Geeks with pencils in their shirt pockets become instant millionaires.
Spend your days staring in front of a computer and strike it rich. In some
areas, millionaires are a dime a dozen. The working poor become invisible.
We've become a casino culture.

So, is the booming market for real, or is it a naturally occurring Ponzi
scheme?

Charles Ponzi is the crook from the 1920s who told people he had a
business that made money exploiting mispricing in international postage
reply coupons. In fact, there was no such market, but he took people's
money and promised them a spectacular rate of return on their investments.
And he paid off the first round of investors with the money he received
from the second round of investors. And he paid off the second round of
investors with the money he received the third round -- until the scheme
ballooned into a multimillion dollar market. Finally, the bubble burst,
leaving the last round of investors holding the bag.

Sound familiar? Robert Shiller, A Professor of Economics at Yale
University, thinks it could be a good explanation for what's happening in
the market now. Except that there is no Charles Ponzi here. And there is
no deception -- it just developed naturally. And it's being fed by
irrational exuberance, feedback loops, herd behavior, and epidemic
madness.

It seems that people never learn from previous Ponzi schemes until it is
too late. A couple of years ago, in Albania, for example, a gargantuan
Ponzi consumed a good fraction of a year's gross national product for
Albania. When the Ponzi scheme finally collapsed, there was rioting in the
streets, the Army came out, shot some protesters, and the government
resigned in disgrace. There was mass chaos.

Shiller has written a new book, Irrational Exuberance (Princeton
University Press, 2000), in which he looks at the current speculative
bubble in the United States through a lens of behavioral economics.
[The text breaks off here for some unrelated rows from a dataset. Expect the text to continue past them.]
Lemma same_ctrl_s2_advance (r : dsp_resampler F) (r' : dsp_resampler G) x x' :
  same_ctrl r r' → same_ctrl (s2_advance r x) (s2_advance r' x').
Proof. intros (H1 & H2 & H3 & H4). unfold same_ctrl; cbn; rewrite ?H1, ?H2, ?H3, ?H4; done. Qed.

Lemma s2_loop_sim fuel (r : dsp_resampler F) (r' : dsp_resampler G) ob ob' cap :
  same_ctrl r r' → out_produced ob = out_produced ob' →
  same_ctrl (s2_loop fuel r ob cap).1.1 (s2_loop fuel r' ob' cap).1.1 ∧
  out_produced (s2_loop fuel r ob cap).1.2 = out_produced (s2_loop fuel r' ob' cap).1.2 ∧
  (s2_loop fuel r ob cap).2 = (s2_loop fuel r' ob' cap).2.
Proof.
  revert r r' ob ob'; induction fuel as [|fuel IH]; intros r r' ob ob' Hc Ho;
    pose proof Hc as (H1 & H2 & H3 & H4); simpl; rewrite H4.
  - by destruct (_ <? _)%Z.
  - destruct (_ <? _)%Z; [|done].
    rewrite Ho. destruct (_ <=? _)%nat; [done|].
    apply IH; [|cbn; lia].
    unfold same_ctrl; cbn; rewrite ?H1, ?H2, ?H3, ?H4; done.
Qed.

Lemma push_stage2_sim (r : dsp_resampler F) (r' : dsp_resampler G) ob ob' x x' cap :
  same_ctrl r r' → out_produced ob = out_produced ob' →
  same_ctrl (push_stage2 r ob x cap).1 (push_stage2 r' ob' x' cap).1 ∧
  out_produced (push_stage2 r ob x cap).2 = out_produced (push_stage2 r' ob' x' cap).2.
Proof.
  intros Hc Ho. unfold push_stage2.
  pose proof (same_ctrl_s2_advance r r' x x' Hc) as Ha.
  assert (Hf : s2_phase_state (s2_advance r x) = s2_phase_state (s2_advance r' x'))
    by apply Ha.
  rewrite Hf.
  destruct (s2_loop_sim (Z.to_nat (S2_INTERP - s2_phase_state (s2_advance r' x')))
              (s2_advance r x) (s2_advance r' x') ob ob' cap Ha Ho) as (Hs & Hp & Hb).
  destruct (s2_loop _ (s2_advance r x) _ _) as [[r2 ob2] b].
  destruct (s2_loop _ (s2_advance r' x') _ _) as [[r2' ob2'] b'].
  cbn [fst snd] in *. subst b'.
  destruct b; [|done]. split; [|done].
  destruct Hs as (H1 & H2 & H3 & H4). unfold same_ctrl; cbn; rewrite ?H1, ?H2, ?H3, ?H4; done.
Qed.

Lemma push_stage1_sim (r : dsp_resampler F) (r' : dsp_resampler G) ob ob' x x' cap :
  same_ctrl r r' → out_produced ob = out_produced ob' →
  same_ctrl (push_stage1 r ob x cap).1 (push_stage1 r' ob' x' cap).1 ∧
  out_produced (push_stage1 r ob x cap).2 = out_produced (push_stage1 r' ob' x' cap).2.
Proof.
  intros Hc Ho. pose proof Hc as (H1 & H2 & H3 & H4).
  rewrite !push_stage1_cases. rewrite H1.
  destruct (_ <=? _)%Z.
  - apply push_stage2_sim; [|exact Ho].
    unfold same_ctrl; cbn; rewrite ?H1, ?H2, ?H3, ?H4; done.
  - split; [|exact Ho]. unfold same_ctrl; cbn; rewrite ?H1, ?H2, ?H3, ?H4; done.
Qed.

Lemma process_loop_sim (r : dsp_resampler F) (r' : dsp_resampler G) ob ob'
    (inp : list (cplx F)) (inp' : list (cplx G)) cap :
  same_ctrl r r' → out_produced ob = out_produced ob' → length inp = length inp' →
  same_ctrl (process_loop r ob inp cap).1 (process_loop r' ob' inp' cap).1 ∧
  out_produced (process_loop r ob inp cap).2 = out_produced (process_loop r' ob' inp' cap).2.
Proof.
  revert r r' ob ob' inp'; induction inp as [|y inp IH];
    intros r r' ob ob' [|y' inp'] Hc Ho Hl; simpl in Hl; try lia; simpl; [done|].
  destruct (push_stage1_sim r r' ob ob' y y' cap Hc Ho) as [Hc' Ho'].
  destruct (push_stage1 r ob y cap) as [r1 ob1].
  destruct (push_stage1 r' ob' y' cap) as [r1' ob1']. cbn [fst snd] in *.
  rewrite Ho'. destruct (_ <=? _)%nat; [done|].
  apply IH; auto.
Qed.

End ControlFacts.

Section UtilFacts.

Lemma fft_shift_index_nat (n h i : nat) :
  h = (n / 2)%nat → (i < n)%nat →
  fft_shift_index (Z.of_nat n) (Z.of_nat i) = Z.of_nat ((i + h) mod n).
Proof.
  intros -> Hi. unfold fft_shift_index.
  rewrite Z.quot_div_nonneg by lia.
  rewrite Z.rem_mod_nonneg by (try apply Z.add_nonneg_nonneg; try apply Z.div_pos; lia).
  by rewrite Nat2Z.inj_mod, Nat2Z.inj_add, Nat2Z.inj_div.
Qed.

Lemma map_add_seq_Z (f : Z → Z) (s k c : nat) :
  (∀ i, (i < k)%nat → f (Z.of_nat (s + i)) = Z.of_nat (c + i)) →
  map f (map Z.of_nat (seq s k)) = map Z.of_nat (seq c k).
Proof.
  intros Hf.
  replace (seq s k) with (map (Nat.add s) (seq 0 k))
    by (rewrite <- (Nat.add_0_r s) at 2; apply (fmap_add_seq s 0 k)).
  replace (seq c k) with (map (Nat.add c) (seq 0 k))
    by (rewrite <- (Nat.add_0_r c) at 2; apply (fmap_add_seq c 0 k)).
  rewrite !map_map. apply map_ext_in. intros i Hin. apply in_seq in Hin.
  apply Hf. lia.
Qed.

Lemma fft_shift_rotation_nat (n : nat) :
  (0 < n)%nat →
  map (fft_shift_index (Z.of_nat n)) (map Z.of_nat (seq 0 n)) =
    map Z.of_nat (seq (n / 2) (n - n / 2)) ++ map Z.of_nat (seq 0 (n / 2)).
Proof.
  intros Hn. set (h := (n / 2)%nat).
  assert (Hh : (h <= n)%nat) by (apply Nat.Div0.div_le_upper_bound; lia).
  replace (seq 0 n) with (seq 0 (n - h) ++ seq (0 + (n - h)) h)
    by (rewrite <- seq_app; f_equal; lia).
  rewrite Nat.add_0_l, !map_app. f_equal.
  - rewrite <- (Nat.add_0_l h) at 2.
    apply map_add_seq_Z. intros i Hi. rewrite Nat.add_0_l.
    rewrite (fft_shift_index_nat n h i) by (done || lia).
    rewrite Nat.mod_small by lia. f_equal. lia.
  - apply map_add_seq_Z. intros i Hi.
    rewrite (fft_shift_index_nat n h) by (done || lia).
    f_equal. rewrite Nat.add_0_l.
    replace (n - h + i + h)%nat with (i + 1 * n)%nat by lia.
    rewrite Nat.Div0.mod_add. apply Nat.mod_small. lia.
Qed.

Lemma zrange_nat (a b : nat) :
  zrange (Z.of_nat a) (Z.of_nat b) = map Z.of_nat (seq a (b - a)).
Proof. unfold zrange. rewrite Nat2Z.id. f_equal. f_equal. lia. Qed.

Lemma quot_nonneg_mono (a b d : Z) : (0 <= a <= b → 0 < d → Z.quot a d <= Z.quot b d)%Z.
Proof.
  intros Hab Hd. rewrite !Z.quot_div_nonneg by lia. apply Z.div_le_mono; lia.
Qed.

Lemma bins_prefix (len pw : Z) (k : nat) :
  (0 <= len)%Z → (0 < pw)%Z →
  concat (map (bin_range len pw) (map Z.of_nat (seq 0 k))) =
    map Z.of_nat (seq 0 (Z.to_nat (Z.quot (Z.of_nat k * len) pw))).
Proof.
  intros Hl Hp. induction k as [|k IH].
  - by rewrite Z.mul_0_l, Z.quot_0_l by lia.
  - rewrite seq_S, !map_app, concat_app, IH. cbn [map concat]. rewrite app_nil_r.
    unfold bin_range, bin_start, bin_end.
    assert (Hm : (Z.quot (Z.of_nat k * len) pw <= Z.quot ((Z.of_nat k + 1) * len) pw)%Z)
      by (apply quot_nonneg_mono; nia).
    assert (H0 : (0 <= Z.quot (Z.of_nat k * len) pw)%Z)
      by (rewrite Z.quot_div_nonneg by lia; apply Z.div_pos; lia).
    rewrite Nat.add_0_l, <- map_app, <- seq_app. f_equal. f_equal.
    rewrite Nat2Z.inj_succ, <- Z.add_1_r. lia.
Qed.

End UtilFacts.

Section WorkerFacts.
Context {F : Type} `{FloatOps F}.

Lemma process_fits (r : dsp_resampler F) inp cap cap' :
  index_ok r → phase_ok r →
  (Z.to_nat ((s1_index r + Z.of_nat (length inp)) / 5) < cap)%nat →
  (Z.to_nat ((s1_index r + Z.of_nat (length inp)) / 5) < cap')%nat →
  process r inp cap = process r inp cap' ∧
  s1_index (process r inp cap).1.1 = ((s1_index r + Z.of_nat (length inp)) mod 5)%Z ∧
  ((process r inp cap).2 <= Z.to_nat ((s1_index r + Z.of_nat (length inp)) / 5))%nat.
Proof.
  intros Hi Hp Hc Hc'.
  destruct (process_loop_fits r outbuf0 inp cap cap' Hi Hp Hc Hc') as (Heq & Hid & Hle).
  rewrite !process_unfold, Heq. cbn [fst snd]. rewrite <- Heq. auto.
Qed.

Lemma length_convert_batch (chunk : list (Z * Z)) :
  (length (convert_batch (F:=F) chunk 0) <= Z.to_nat BATCH_SIZE)%nat.
Proof. rewrite convert_batch_take, length_map, length_take. lia. Qed.

Lemma worker_steps_bound (s : iio_source F) chunk :
  index_ok (m_resampler s) →
  ((s1_index (m_resampler s) + Z.of_nat (length (convert_batch (F:=F) chunk 0))) / 5 <= 6554)%Z.
Proof.
  intros Hi. pose proof (length_convert_batch chunk) as Hl.
  unfold index_ok, S1_DECIMATION in Hi. unfold BATCH_SIZE in Hl.
  apply Nat2Z.inj_le in Hl. rewrite Z2Nat.id in Hl by lia.
  assert (((s1_index (m_resampler s) + Z.of_nat (length (convert_batch (F:=F) chunk 0))) / 5
           < 6555)%Z) by (apply Z.div_lt_upper_bound; lia).
  lia.
Qed.

Lemma worker_process_fits (s : iio_source F) chunk cap' :
  index_ok (m_resampler s) → phase_ok (m_resampler s) →
  (Z.to_nat ((s1_index (m_resampler s) + Z.of_nat (length (convert_batch (F:=F) chunk 0))) / 5)
     < cap')%nat →
  worker_process s chunk = process (m_resampler s) (convert_batch chunk 0) cap' ∧
  ((worker_process s chunk).2
     <= Z.to_nat ((s1_index (m_resampler s) + Z.of_nat (length (convert_batch (F:=F) chunk 0))) / 5))%nat.
Proof.
  intros Hi Hp Hc. pose proof (worker_steps_bound s chunk Hi) as Hm.
  unfold worker_process.
  destruct (process_fits (m_resampler s) (convert_batch chunk 0) (Z.to_nat BATCH_SIZE) cap'
              Hi Hp ltac:(unfold BATCH_SIZE; lia) Hc) as (Heq & _ & Hle).
  auto.
Qed.

Lemma worker_iteration_resampler (s : iio_source F) chunk lock_ok :
  m_resampler (worker_iteration s chunk lock_ok) = (worker_process s chunk).1.1.
Proof.
  unfold worker_iteration. destruct (worker_process s chunk) as [[rs ob] p]. cbn [fst snd].
  destruct (0 <? p)%nat; [|done]. destruct lock_ok; [|done].
  destruct (cb s) as [c|]; [|done].
  destruct (cb_write c _ p) as [c' w]. done.
Qed.

End WorkerFacts.

(** * The claims *)

Section Claims.
Context {F : Type} `{FloatOps F}.

(** C1 (corrected).  From the state [reset()] leaves, [N] zero samples with
    [out_cap >= ceil(N * 13 / 120) + 1] produce exactly
    [ceil(13 * floor(N / 5) / 24)] outputs, all zero (the taps being finite
    floats, [0 + 0 * c = 0]); for [N] a multiple of 120 that is exactly
    [13 * N / 120]. *)
Theorem process_zero_input (g : dsp_resampler F) (N cap : nat) :
  coeffs_absorb g →
  (Z.of_nat cap >= (13 * Z.of_nat N + 119) / 120 + 1)%Z →
  Z.of_nat (process (reset g) (repeat czero N) cap).2
    = ((13 * (Z.of_nat N / 5) + 23) / 24)%Z ∧
  Forall (fun iv => iv.2 = czero) (out_log (process (reset g) (repeat czero N) cap).1.2) ∧
  ((Z.of_nat N mod 120 = 0)%Z →
   Z.of_nat (process (reset g) (repeat czero N) cap).2 = (13 * (Z.of_nat N / 120))%Z).
Proof.
  intros Hc Hcap. rewrite process_unfold. cbn [fst snd].
  assert (Hinv := zero_run_loop N 0 (reset g) outbuf0 cap ltac:(lia) (zero_run_reset g Hc)).
  rewrite Z.add_0_l in Hinv.
  assert (Hlt : ((13 * (Z.of_nat N / 5) + 23) / 24 < Z.of_nat cap)%Z)
    by (Z.to_euclidean_division_equations; lia).
  specialize (Hinv Hlt).
  destruct Hinv as (_ & _ & _ & _ & Ho & _ & Hlog).
  split; [exact Ho|split; [exact Hlog|]].
  intros H120. rewrite Ho. Z.to_euclidean_division_equations; lia.
Qed.

(** C4.  [process] writes [out_buffer[0]], ..., [out_buffer[n-1]] in this
    order, [n <= out_cap], and once the buffer is full the remaining inputs
    of the call are ignored: appending inputs changes nothing. *)
Theorem process_output_within_cap (r : dsp_resampler F) (inp rest : list (cplx F)) (cap : nat) :
  map fst (out_log (process r inp cap).1.2) = seq 0 (process r inp cap).2 ∧
  ((process r inp cap).2 <= cap)%nat ∧
  (inp ≠ [] → (cap <= (process r inp cap).2)%nat →
   process r (inp ++ rest) cap = process r inp cap).
Proof.
  rewrite !process_unfold. cbn [fst snd].
  assert (Hob : outbuf_inv cap (process_loop r outbuf0 inp cap).2)
    by (apply outbuf_inv_process_loop; split; simpl; [lia|reflexivity]).
  destruct Hob as [Hle Hmap].
  split; [exact Hmap|split; [exact Hle|]].
  intros Hne Hfull. rewrite (process_loop_app r outbuf0 inp rest cap Hne Hfull).
  reflexivity.
Qed.

(** C5 (corrected).  [s2_phase_state] is 0 after [reset()] and construction,
    and stays in [[0, 24)] after every consumed input sample, through
    [push_stage1] and [process]. *)
Theorem s2_phase_state_range (g r : dsp_resampler F) (ob : outbuf F) (x : cplx F)
    (inp : list (cplx F)) (cap : nat) :
  s2_phase_state (reset g) = 0%Z ∧ s2_phase_state (dsp_resampler_ctor g) = 0%Z ∧
  ((0 <= s2_phase_state r < 24)%Z →
   (0 <= s2_phase_state (push_stage1 r ob x cap).1 < 24)%Z ∧
   (0 <= s2_phase_state (process r inp cap).1.1 < 24)%Z).
Proof.
  split; [reflexivity|split; [reflexivity|]].
  intros Hr. split.
  - by apply phase_ok_push_stage1.
  - rewrite process_unfold. by apply phase_ok_process_loop.
Qed.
It's
not just numbers driving the market, he reminds us, it's mass psychology,
too.

And Shiller is not just another apolitical market naysayer.

He makes the point that there is a moral demoralization that occurs when
the market bubble inflates to the degree that it has. Instant millionaires
abound, but what about hard-working regular folks who toil
day-in-and-day-out for a living wage, come home, turn on the tube and hear
about the instant millionaires who struck it rich by signing on with this
dotcom or that?

"When people see others flaunting their wealth, it's painful" he told us
recently. "It is so painful to see people devoting their lives to caring
professions -- school teachers, police officers, fire fighters -- while
someone buys into the market and gets rich. You feel like a sucker. It
feels bad. Nobody wants to be a loser. Today, it seems the world is
divided into winners and losers. The old feeling of solidarity with your
fellow human being is eroded somehow. There was a feeling of labor
solidarity. I remember hearing union songs on the radio when I was growing
up in Detroit. That era is gone. If you work for your money, if you are
unionizing, you are a loser."

And it is not as if Shiller himself wrote the book out of sour grapes. As
a young professor at Yale in 1982, he invested in stocks, and just got out
recently, when, he believes, the market started spinning out of control.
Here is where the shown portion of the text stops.